» Work order:
The required output is the lines below from the line containing "(** C3, amended." to the line containing "Close Client] /\", inclusive, retyped exactly. No other lines belong in it.

» Records for this task:
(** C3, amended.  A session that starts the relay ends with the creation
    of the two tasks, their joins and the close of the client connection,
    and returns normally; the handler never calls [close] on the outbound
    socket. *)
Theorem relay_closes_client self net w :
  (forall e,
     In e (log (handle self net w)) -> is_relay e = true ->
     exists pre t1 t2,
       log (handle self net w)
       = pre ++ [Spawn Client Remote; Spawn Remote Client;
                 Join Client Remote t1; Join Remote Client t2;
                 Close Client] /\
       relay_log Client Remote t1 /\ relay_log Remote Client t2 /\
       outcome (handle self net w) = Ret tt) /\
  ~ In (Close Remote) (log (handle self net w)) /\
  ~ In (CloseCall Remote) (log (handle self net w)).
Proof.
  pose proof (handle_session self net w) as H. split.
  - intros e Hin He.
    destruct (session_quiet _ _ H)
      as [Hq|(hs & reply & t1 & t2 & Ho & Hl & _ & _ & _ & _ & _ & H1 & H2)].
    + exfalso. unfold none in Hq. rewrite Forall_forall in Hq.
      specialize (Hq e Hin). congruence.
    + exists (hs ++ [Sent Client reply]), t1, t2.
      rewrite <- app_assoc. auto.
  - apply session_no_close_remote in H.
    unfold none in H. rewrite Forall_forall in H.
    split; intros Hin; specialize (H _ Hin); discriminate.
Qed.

--

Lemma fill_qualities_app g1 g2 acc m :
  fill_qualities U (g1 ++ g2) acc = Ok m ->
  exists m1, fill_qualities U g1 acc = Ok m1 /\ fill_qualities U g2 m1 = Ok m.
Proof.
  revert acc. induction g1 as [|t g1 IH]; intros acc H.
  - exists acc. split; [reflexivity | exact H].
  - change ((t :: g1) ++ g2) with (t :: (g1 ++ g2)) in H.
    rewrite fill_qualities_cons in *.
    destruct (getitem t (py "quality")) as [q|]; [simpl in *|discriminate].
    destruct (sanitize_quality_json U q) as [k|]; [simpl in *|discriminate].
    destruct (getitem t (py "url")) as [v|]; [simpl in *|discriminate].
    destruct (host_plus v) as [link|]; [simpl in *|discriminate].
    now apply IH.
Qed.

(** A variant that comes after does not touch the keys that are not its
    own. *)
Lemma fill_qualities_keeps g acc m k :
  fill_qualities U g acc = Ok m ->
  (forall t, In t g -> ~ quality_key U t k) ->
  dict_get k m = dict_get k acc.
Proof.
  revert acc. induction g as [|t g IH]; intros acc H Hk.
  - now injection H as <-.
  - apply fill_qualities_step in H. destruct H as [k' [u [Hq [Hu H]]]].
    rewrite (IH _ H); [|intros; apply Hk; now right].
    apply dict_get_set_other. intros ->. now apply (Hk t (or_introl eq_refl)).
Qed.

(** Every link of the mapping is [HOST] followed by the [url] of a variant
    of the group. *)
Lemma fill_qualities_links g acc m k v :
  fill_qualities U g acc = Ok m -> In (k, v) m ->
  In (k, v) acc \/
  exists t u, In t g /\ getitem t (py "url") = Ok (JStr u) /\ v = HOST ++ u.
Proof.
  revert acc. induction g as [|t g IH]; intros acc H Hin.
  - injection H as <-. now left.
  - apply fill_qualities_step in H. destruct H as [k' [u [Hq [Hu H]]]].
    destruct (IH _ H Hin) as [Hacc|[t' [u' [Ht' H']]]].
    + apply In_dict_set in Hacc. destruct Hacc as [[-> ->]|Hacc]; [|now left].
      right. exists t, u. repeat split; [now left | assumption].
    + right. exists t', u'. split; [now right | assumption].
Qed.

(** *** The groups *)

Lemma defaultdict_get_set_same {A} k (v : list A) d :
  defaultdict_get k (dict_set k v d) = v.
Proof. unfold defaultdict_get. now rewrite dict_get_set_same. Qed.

---

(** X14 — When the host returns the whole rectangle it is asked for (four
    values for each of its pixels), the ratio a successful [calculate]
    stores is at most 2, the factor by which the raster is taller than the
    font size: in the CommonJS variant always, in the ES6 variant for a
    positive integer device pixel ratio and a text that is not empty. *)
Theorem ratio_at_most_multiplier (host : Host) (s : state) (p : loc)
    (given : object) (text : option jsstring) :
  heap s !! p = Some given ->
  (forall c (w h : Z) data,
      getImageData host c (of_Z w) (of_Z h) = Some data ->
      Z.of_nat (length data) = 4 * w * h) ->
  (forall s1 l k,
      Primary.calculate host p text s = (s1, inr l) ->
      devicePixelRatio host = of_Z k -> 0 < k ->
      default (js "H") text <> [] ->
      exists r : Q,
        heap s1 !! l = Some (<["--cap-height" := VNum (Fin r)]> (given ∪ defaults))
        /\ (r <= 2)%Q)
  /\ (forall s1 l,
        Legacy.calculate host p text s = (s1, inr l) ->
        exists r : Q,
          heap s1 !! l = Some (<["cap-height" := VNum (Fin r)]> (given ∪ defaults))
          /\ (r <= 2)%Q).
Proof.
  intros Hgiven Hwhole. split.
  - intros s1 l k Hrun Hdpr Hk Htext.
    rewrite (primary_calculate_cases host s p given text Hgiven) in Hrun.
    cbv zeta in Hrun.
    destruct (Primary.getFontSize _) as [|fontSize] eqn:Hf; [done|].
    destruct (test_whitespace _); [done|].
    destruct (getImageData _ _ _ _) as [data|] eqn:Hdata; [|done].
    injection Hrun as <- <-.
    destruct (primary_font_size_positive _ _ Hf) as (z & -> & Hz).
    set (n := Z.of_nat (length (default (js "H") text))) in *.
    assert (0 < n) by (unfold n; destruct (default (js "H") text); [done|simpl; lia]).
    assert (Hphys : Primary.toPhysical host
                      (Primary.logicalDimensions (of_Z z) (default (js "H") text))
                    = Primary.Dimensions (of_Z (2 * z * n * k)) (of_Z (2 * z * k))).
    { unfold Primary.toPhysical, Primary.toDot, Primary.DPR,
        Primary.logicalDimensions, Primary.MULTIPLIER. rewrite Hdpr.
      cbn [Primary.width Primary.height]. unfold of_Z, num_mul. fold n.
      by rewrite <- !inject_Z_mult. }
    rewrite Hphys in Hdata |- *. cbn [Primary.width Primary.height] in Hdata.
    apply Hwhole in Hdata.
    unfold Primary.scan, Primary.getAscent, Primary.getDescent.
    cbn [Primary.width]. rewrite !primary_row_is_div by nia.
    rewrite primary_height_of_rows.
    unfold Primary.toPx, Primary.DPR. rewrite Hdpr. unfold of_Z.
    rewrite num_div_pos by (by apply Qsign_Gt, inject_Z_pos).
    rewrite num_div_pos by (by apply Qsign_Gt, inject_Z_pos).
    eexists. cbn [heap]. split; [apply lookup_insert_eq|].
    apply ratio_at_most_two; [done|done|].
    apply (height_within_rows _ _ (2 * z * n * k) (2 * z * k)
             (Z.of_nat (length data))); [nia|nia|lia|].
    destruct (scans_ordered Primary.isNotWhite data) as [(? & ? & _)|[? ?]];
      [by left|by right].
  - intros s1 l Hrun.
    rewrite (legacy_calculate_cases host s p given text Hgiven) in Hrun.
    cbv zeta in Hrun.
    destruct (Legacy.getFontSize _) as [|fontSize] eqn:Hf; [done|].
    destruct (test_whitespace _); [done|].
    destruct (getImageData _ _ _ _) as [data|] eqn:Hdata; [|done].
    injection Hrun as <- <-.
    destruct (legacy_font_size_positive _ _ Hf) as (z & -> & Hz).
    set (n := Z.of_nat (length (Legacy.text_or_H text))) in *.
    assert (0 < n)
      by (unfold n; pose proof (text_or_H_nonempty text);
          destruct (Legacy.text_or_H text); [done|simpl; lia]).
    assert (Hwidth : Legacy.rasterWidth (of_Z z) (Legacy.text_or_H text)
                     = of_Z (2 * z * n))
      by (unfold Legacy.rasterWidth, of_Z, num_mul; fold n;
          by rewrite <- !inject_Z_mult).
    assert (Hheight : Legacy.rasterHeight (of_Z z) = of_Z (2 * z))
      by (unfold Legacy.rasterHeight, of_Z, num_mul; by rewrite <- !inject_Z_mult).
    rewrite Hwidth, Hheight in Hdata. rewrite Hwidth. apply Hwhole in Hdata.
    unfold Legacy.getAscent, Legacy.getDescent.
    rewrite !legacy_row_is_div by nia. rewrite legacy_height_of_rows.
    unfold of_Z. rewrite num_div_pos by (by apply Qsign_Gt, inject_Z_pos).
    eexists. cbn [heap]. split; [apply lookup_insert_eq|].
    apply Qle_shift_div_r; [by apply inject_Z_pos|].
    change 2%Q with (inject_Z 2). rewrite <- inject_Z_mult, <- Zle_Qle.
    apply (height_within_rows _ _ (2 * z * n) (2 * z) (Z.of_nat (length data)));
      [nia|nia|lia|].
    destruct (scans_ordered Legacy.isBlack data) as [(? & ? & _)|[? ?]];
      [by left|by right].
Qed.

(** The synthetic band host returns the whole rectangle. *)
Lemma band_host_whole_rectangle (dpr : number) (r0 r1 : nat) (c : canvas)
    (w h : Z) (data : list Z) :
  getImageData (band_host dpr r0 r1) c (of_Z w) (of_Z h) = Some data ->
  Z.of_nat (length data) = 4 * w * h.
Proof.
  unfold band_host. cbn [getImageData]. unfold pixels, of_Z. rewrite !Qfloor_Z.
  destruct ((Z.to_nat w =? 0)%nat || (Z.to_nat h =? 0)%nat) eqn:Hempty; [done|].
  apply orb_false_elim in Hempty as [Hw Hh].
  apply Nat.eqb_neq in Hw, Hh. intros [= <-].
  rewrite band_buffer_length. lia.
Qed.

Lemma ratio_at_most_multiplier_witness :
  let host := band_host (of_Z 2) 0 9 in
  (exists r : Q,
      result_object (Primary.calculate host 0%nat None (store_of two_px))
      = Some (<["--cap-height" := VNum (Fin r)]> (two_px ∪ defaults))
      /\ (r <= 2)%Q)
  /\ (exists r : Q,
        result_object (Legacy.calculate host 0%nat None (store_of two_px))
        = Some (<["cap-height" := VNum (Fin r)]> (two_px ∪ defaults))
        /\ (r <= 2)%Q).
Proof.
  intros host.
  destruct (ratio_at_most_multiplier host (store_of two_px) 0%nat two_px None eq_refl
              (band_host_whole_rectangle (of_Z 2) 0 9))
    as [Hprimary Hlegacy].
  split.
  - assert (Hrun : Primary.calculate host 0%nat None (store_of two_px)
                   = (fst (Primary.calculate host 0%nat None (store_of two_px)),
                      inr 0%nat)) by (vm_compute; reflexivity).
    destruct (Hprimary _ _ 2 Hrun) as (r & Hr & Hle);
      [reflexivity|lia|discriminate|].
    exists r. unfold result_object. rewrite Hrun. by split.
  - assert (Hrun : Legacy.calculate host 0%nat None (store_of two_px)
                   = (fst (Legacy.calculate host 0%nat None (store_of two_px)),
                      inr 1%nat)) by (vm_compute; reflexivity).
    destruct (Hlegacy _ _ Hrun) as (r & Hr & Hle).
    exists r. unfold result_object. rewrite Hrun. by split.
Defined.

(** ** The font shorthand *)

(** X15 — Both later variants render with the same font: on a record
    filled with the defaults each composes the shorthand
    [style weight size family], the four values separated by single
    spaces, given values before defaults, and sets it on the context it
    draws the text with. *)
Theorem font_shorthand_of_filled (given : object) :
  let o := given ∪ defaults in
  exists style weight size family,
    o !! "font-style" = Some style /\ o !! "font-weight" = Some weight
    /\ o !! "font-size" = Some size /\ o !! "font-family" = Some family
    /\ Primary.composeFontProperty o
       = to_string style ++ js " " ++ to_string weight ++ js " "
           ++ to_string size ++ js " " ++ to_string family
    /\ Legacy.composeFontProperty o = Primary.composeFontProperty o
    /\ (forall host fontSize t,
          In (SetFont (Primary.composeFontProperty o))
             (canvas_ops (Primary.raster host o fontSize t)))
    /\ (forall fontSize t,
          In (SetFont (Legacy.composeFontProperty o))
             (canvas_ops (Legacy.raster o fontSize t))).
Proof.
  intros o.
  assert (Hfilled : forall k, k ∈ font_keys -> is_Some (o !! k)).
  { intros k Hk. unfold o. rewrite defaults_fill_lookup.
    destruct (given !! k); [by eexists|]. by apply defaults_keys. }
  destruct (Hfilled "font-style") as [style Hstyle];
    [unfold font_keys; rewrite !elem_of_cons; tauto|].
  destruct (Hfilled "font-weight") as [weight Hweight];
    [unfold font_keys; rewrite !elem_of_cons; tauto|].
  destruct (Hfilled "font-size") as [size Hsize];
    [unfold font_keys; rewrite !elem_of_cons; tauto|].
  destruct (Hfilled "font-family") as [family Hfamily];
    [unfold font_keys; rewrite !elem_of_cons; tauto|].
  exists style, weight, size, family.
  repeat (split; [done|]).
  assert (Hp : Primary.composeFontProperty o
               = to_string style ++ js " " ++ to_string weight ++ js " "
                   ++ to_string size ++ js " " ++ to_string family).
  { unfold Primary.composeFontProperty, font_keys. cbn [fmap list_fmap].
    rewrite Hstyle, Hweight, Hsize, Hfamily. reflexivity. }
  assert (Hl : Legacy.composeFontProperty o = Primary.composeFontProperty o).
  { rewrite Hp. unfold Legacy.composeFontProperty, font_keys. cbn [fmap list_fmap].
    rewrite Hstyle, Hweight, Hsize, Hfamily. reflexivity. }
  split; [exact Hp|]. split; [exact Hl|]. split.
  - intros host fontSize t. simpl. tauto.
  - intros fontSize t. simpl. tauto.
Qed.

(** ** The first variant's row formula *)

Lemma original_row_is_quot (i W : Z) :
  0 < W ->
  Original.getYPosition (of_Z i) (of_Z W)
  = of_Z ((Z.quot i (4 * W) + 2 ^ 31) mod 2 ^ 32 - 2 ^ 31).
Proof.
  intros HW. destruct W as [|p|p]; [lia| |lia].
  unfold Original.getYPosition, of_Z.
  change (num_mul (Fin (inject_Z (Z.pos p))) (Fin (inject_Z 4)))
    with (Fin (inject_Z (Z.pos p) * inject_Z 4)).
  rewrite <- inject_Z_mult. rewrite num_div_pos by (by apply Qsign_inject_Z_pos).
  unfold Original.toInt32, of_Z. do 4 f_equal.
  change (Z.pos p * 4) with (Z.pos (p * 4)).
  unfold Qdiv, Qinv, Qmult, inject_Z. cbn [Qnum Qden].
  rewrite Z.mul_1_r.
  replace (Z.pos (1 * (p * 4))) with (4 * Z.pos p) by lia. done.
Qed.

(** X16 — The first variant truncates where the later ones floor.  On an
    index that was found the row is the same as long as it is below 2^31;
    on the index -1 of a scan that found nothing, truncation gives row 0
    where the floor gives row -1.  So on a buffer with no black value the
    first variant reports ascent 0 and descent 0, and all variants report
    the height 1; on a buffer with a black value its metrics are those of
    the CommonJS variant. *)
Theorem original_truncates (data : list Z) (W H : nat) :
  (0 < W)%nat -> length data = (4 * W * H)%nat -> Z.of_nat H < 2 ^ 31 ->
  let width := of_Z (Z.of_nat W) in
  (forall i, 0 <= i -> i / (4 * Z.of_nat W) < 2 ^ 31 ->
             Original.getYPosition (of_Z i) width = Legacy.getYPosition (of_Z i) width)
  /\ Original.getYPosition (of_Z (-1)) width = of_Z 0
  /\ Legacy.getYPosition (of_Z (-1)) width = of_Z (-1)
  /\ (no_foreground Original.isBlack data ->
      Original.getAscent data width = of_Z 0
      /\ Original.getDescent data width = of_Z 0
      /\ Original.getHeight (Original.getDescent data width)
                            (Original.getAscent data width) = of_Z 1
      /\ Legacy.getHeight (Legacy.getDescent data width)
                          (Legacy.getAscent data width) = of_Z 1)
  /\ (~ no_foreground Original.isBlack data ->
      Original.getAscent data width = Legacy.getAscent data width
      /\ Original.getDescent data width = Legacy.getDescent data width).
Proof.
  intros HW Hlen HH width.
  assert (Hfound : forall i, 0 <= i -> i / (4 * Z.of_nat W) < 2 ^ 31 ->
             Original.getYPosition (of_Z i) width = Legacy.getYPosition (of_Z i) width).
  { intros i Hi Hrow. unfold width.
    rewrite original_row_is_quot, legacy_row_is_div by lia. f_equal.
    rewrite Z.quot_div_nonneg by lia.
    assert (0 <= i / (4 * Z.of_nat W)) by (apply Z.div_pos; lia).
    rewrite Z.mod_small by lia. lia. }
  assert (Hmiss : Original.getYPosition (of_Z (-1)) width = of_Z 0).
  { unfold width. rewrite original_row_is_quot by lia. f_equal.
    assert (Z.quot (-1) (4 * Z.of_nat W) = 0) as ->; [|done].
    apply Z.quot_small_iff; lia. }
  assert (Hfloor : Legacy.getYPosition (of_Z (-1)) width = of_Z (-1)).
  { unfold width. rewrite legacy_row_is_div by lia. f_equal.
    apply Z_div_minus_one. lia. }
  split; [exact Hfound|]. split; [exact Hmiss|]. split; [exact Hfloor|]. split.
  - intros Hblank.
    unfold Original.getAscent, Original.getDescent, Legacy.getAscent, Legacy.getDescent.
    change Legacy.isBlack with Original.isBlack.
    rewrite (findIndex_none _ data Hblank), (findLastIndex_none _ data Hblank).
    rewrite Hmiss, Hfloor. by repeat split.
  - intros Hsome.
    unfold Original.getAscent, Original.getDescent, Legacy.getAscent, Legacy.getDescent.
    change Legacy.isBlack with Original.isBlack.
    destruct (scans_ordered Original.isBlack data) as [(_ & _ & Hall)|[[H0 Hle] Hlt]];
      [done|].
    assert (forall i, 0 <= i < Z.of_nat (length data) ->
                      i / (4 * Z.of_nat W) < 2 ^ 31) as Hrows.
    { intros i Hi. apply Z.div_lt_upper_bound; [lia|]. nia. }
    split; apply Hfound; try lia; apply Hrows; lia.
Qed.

» Solved exercise:
(** C3, amended.  A session that starts the relay ends with the creation
    of the two tasks, their joins and the close of the client connection,
    and returns normally; the handler never calls [close] on the outbound
    socket. *)
Theorem relay_closes_client self net w :
  (forall e,
     In e (log (handle self net w)) -> is_relay e = true ->
     exists pre t1 t2,
       log (handle self net w)
       = pre ++ [Spawn Client Remote; Spawn Remote Client;
                 Join Client Remote t1; Join Remote Client t2;
                 Close Client] /\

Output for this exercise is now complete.